**WHAT IS BEING ASKED**
Write out once more the lines running from the top of the entries below to the line with "(** ** Indices *)", both ends included.
________________________________________
#[export] Instance R_ScalarLaws : ScalarLaws R.
Proof.
  split; intros a.
  - apply Rplus_0_l.
  - apply Rplus_0_r.
  - apply Rmult_1_l.
Qed.

(** ** Results *)

Lemma bind_ok {T U : Type} (r : result T) (f : T -> result U) (u : U) :
  bind r f = Ok u -> exists v, r = Ok v /\ f v = Ok u.
Proof.
  destruct r as [v | e]; simpl; intros Hb; [eauto | discriminate].
Qed.

(** ** Indices *)

Lemma in_range_cons n s i idx :
  in_range (n :: s) (i :: idx) <-> i < n /\ in_range s idx.
Proof.
  unfold in_range; simpl. rewrite andb_true_iff, Nat.ltb_lt. tauto.
Qed.

Lemma in_range_nil_l idx : in_range [] idx <-> idx = [].
Proof.
  unfold in_range. destruct idx; simpl; split; intros; congruence.
Qed.

Lemma in_range_length s : forall idx, in_range s idx -> length idx = length s.
Proof.
  induction s as [| n s IH]; intros [| i idx] Hr; try discriminate; auto.
  apply in_range_cons in Hr. simpl. f_equal. now apply IH.
Qed.

Lemma in_range_inv_cons n s idx :
  in_range (n :: s) idx ->
  exists i idx', idx = i :: idx' /\ i < n /\ in_range s idx'.
Proof.
  destruct idx as [| i idx']; [discriminate |].
  intros Hr. apply in_range_cons in Hr. eauto.
Qed.

Lemma in_range_insert : forall d s idx j,
  d < length s -> in_range (remove_at d s) idx -> j < nth d s 0 ->
  in_range s (insert_at d j idx).
Proof.
  induction d as [| d IH]; intros [| n s] idx j Hd Hr Hj;
    simpl in Hd; try lia.
  - apply in_range_cons. auto.
  - destruct idx as [| i idx]; [discriminate |].
    change (remove_at (S d) (n :: s)) with (n :: remove_at d s) in Hr.
    apply in_range_cons in Hr. destruct Hr as [Hi Hr].
    change (insert_at (S d) j (i :: idx)) with (i :: insert_at d j idx).
    apply in_range_cons. split; [assumption |].
    apply IH; [lia | assumption | assumption].
Qed.

Lemma remove_insert {T} : forall d (x : T) l,
  d <= length l -> remove_at d (insert_at d x l) = l.
Proof.
  induction d as [| d IH]; intros x [| a l] Hd; simpl in Hd; try lia;
    try reflexivity.
  change (insert_at (S d) x (a :: l)) with (a :: insert_at d x l).
  change (remove_at (S d) (a :: insert_at d x l))
    with (a :: remove_at d (insert_at d x l)).
  f_equal. apply IH. lia.
Qed.

Lemma remove_at_length {T} : forall d (l : list T),
  d < length l -> length (remove_at d l) = length l - 1.
Proof.
  induction d as [| d IH]; intros [| a l] Hd; simpl in Hd; try lia.
  - unfold remove_at. simpl. lia.
  - change (remove_at (S d) (a :: l)) with (a :: remove_at d l).
    simpl. rewrite IH by lia. lia.
Qed.

Lemma insert_remove_set : forall d x (l : list nat),
  d < length l -> insert_at d x (remove_at d l) = set_nth d x l.
Proof.
  induction d as [| d IH]; intros x [| a l] Hd; simpl in Hd; try lia.
  - reflexivity.
  - change (remove_at (S d) (a :: l)) with (a :: remove_at d l).
    change (insert_at (S d) x (a :: remove_at d l))
      with (a :: insert_at d x (remove_at d l)).
    change (set_nth (S d) x (a :: l)) with (a :: set_nth d x l).
    f_equal. apply IH. lia.
Qed.

Lemma remove_set_nth : forall d x (l : list nat),
  d < length l -> remove_at d (set_nth d x l) = remove_at d l.
Proof.
  induction d as [| d IH]; intros x [| a l] Hd; simpl in Hd; try lia.
  - reflexivity.
  - change (set_nth (S d) x (a :: l)) with (a :: set_nth d x l).
    change (remove_at (S d) (a :: set_nth d x l))
      with (a :: remove_at d (set_nth d x l)).
    change (remove_at (S d) (a :: l)) with (a :: remove_at d l).
    f_equal. apply IH. lia.
Qed.

Lemma nth_insert_at {T} : forall d (x dflt : T) l,
  d <= length l -> nth d (insert_at d x l) dflt = x.
Proof.
  induction d as [| d IH]; intros x dflt [| a l] Hd; simpl in Hd; try lia;
    try reflexivity.
  change (insert_at (S d) x (a :: l)) with (a :: insert_at d x l).
  simpl. apply IH. lia.
Qed.

(** ** Broadcasting *)

Lemma pad_shape_len n s : n = length s -> pad_shape n s = s.
Proof. intros ->. unfold pad_shape. now rewrite Nat.sub_diag. Qed.

Lemma pad_shape_same s : pad_shape (length s) s = s.
Proof. now apply pad_shape_len. Qed.

Lemma bdim_refl a : bdim a a = Some a.
Proof. unfold bdim. now rewrite Nat.eqb_refl. Qed.

Lemma bzip_refl s : bzip s s = Some s.
Proof.
  induction s as [| a s IH]; simpl; [reflexivity |].
  now rewrite bdim_refl, IH.
Qed.

Lemma bshape_refl s : bshape s s = Some s.
Proof.
  unfold bshape. rewrite Nat.max_id, pad_shape_same. apply bzip_refl.
Qed.

Lemma shape_eqb_refl s : shape_eqb s s = true.
Proof. unfold shape_eqb. destruct (list_eq_dec Nat.eq_dec s s); congruence. Qed.

Lemma expandable_refl s : expandable s s = true.
Proof. unfold expandable. rewrite bshape_refl. apply shape_eqb_refl. Qed.

Lemma bmask_id : forall s idx, in_range s idx -> bmask s idx = idx.
Proof.
  induction s as [| n s IH]; intros [| i idx] Hr; try discriminate; auto.
  apply in_range_cons in Hr. destruct Hr as [Hi Hr]. simpl.
  rewrite (IH _ Hr). destruct (Nat.eqb_spec n 1); [f_equal; lia | reflexivity].
Qed.

Lemma bidx_id s idx : in_range s idx -> bidx s idx = idx.
Proof.
  intros Hr. unfold bidx. rewrite (in_range_length Hr), Nat.sub_diag.
  simpl. now apply bmask_id.
Qed.

Lemma bzip_keepdim : forall d s,
  d < length s -> bzip s (set_nth d 1 s) = Some s.
Proof.
  induction d as [| d IH]; intros [| n s] Hd; simpl in Hd; try lia.
  - change (set_nth 0 1 (n :: s)) with (1 :: s). simpl.
    rewrite bzip_refl. unfold bdim.
    destruct (Nat.eqb_spec n 1); [reflexivity |].
    now rewrite Nat.eqb_refl.
  - change (set_nth (S d) 1 (n :: s)) with (n :: set_nth d 1 s). simpl.
    rewrite bdim_refl, IH by lia. reflexivity.
Qed.

Lemma set_nth_length : forall d x (s : list nat),
  d < length s -> length (set_nth d x s) = length s.
Proof.
  induction d as [| d IH]; intros x [| n s] Hd; simpl in Hd; try lia.
  - reflexivity.
  - change (set_nth (S d) x (n :: s)) with (n :: set_nth d x s).
    simpl. rewrite IH by lia. reflexivity.
Qed.

Lemma bshape_keepdim d s :
  d < length s -> bshape s (set_nth d 1 s) = Some s.
Proof.
  intros Hd. unfold bshape. rewrite set_nth_length by assumption.
  rewrite Nat.max_id, pad_shape_same.
  rewrite (pad_shape_len (set_nth d 1 s))
    by (symmetry; now apply set_nth_length).
  now apply bzip_keepdim.
Qed.

Lemma bmask_keepdim : forall d s idx,
  d < length s -> in_range s idx ->
  bmask (set_nth d 1 s) idx = set_nth d 0 idx.
Proof.
  induction d as [| d IH]; intros [| n s] [| i idx] Hd Hr;
    simpl in Hd; try lia; try discriminate.
  - apply in_range_cons in Hr. destruct Hr as [_ Hr].
    change (set_nth 0 1 (n :: s)) with (1 :: s). simpl.
    now rewrite (bmask_id Hr).
  - apply in_range_cons in Hr. destruct Hr as [Hi Hr].
    change (set_nth (S d) 1 (n :: s)) with (n :: set_nth d 1 s).
    change (set_nth (S d) 0 (i :: idx)) with (i :: set_nth d 0 idx).
    simpl. rewrite IH by (assumption || lia).
    destruct (Nat.eqb_spec n 1); [f_equal; lia | reflexivity].
Qed.

Lemma bidx_keepdim d s idx :
  d < length s -> in_range s idx ->
  bidx (set_nth d 1 s) idx = set_nth d 0 idx.
Proof.
  intros Hd Hr. unfold bidx.
  rewrite set_nth_length, (in_range_length Hr), Nat.sub_diag by assumption.
  simpl. now apply bmask_keepdim.
Qed.

Lemma bidx_lane d s idx j :
  d < length s -> in_range (remove_at d s) idx -> j < nth d s 0 ->
  bidx s (insert_at d j idx) = insert_at d j idx.
Proof. intros Hd Hr Hj. apply bidx_id. now apply in_range_insert. Qed.

Lemma bidx_keepdim_lane d s idx j :
  d < length s -> in_range (remove_at d s) idx -> j < nth d s 0 ->
  remove_at d (bidx (set_nth d 1 s) (insert_at d j idx)) = idx.
Proof.
  intros Hd Hr Hj.
  pose proof (@in_range_insert d s idx j Hd Hr Hj) as Hin.
  rewrite (bidx_keepdim Hd Hin).
  rewrite remove_set_nth by (rewrite (in_range_length Hin); exact Hd).
  apply remove_insert.
  rewrite (in_range_length Hr), remove_at_length by assumption. lia.
Qed.

(** ** The torch primitives on in-range arguments *)

Lemma wrap_dim_nat d n : d < n -> wrap_dim (Z.of_nat d) n = Ok d.
Proof.
  intros Hd. unfold wrap_dim.
  replace (Nat.max n 1) with n by lia.
  destruct (Z.leb_spec (- Z.of_nat n) (Z.of_nat d)); [| lia].
  destruct (Z.ltb_spec (Z.of_nat d) (Z.of_nat n)); [| lia]. simpl.
  destruct (Z.ltb_spec (Z.of_nat d) 0); [lia |].
  now rewrite Nat2Z.id.
Qed.

Lemma wrap_dim_neg d n :
  d < n -> wrap_dim (Z.of_nat d - Z.of_nat n) n = Ok d.
Proof.
  intros Hd. unfold wrap_dim.
  replace (Nat.max n 1) with n by lia.
  destruct (Z.leb_spec (- Z.of_nat n) (Z.of_nat d - Z.of_nat n)); [| lia].
  destruct (Z.ltb_spec (Z.of_nat d - Z.of_nat n) (Z.of_nat n)); [| lia].
  simpl.
  destruct (Z.ltb_spec (Z.of_nat d - Z.of_nat n) 0); [| lia].
  f_equal. lia.
Qed.

Lemma wrap_dim_0 n : wrap_dim 0 n = Ok 0.
Proof.
  unfold wrap_dim.
  destruct (Z.leb_spec (- Z.of_nat (Nat.max n 1)) 0); [| lia].
  destruct (Z.ltb_spec 0 (Z.of_nat (Nat.max n 1))); [| lia].
  reflexivity.
Qed.

Lemma wrap_dim_out dim n :
  (dim < - Z.of_nat (Nat.max n 1) \/ Z.of_nat (Nat.max n 1) <= dim)%Z ->
  wrap_dim dim n = Raise IndexError.
Proof.
  intros Hd. unfold wrap_dim.
  destruct (Z.leb_spec (- Z.of_nat (Nat.max n 1)) dim);
    destruct (Z.ltb_spec dim (Z.of_nat (Nat.max n 1)));
    simpl; try reflexivity; lia.
Qed.

Section Primitives.
Context {A : Type}.

Lemma select_nat (t : tensor A) n s i :
  shape t = n :: s -> i < n ->
  select t (Z.of_nat i) = Ok (mkT s (fun idx => tget t (i :: idx))).
Proof.
  intros Hs Hi. unfold select. rewrite Hs.
  destruct (Z.leb_spec (- Z.of_nat n) (Z.of_nat i)); [| lia].
  destruct (Z.ltb_spec (Z.of_nat i) (Z.of_nat n)); [| lia]. simpl.
  destruct (Z.ltb_spec (Z.of_nat i) 0); [lia |].
  now rewrite Nat2Z.id.
Qed.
________________________________________
**WRITTEN SOLUTION**
#[export] Instance R_ScalarLaws : ScalarLaws R.
Proof.
  split; intros a.
  - apply Rplus_0_l.
  - apply Rplus_0_r.
  - apply Rmult_1_l.
Qed.

(** ** Results *)

Lemma bind_ok {T U : Type} (r : result T) (f : T -> result U) (u : U) :
  bind r f = Ok u -> exists v, r = Ok v /\ f v = Ok u.
Proof.
  destruct r as [v | e]; simpl; intros Hb; [eauto | discriminate].
Qed.

(** ** Indices *)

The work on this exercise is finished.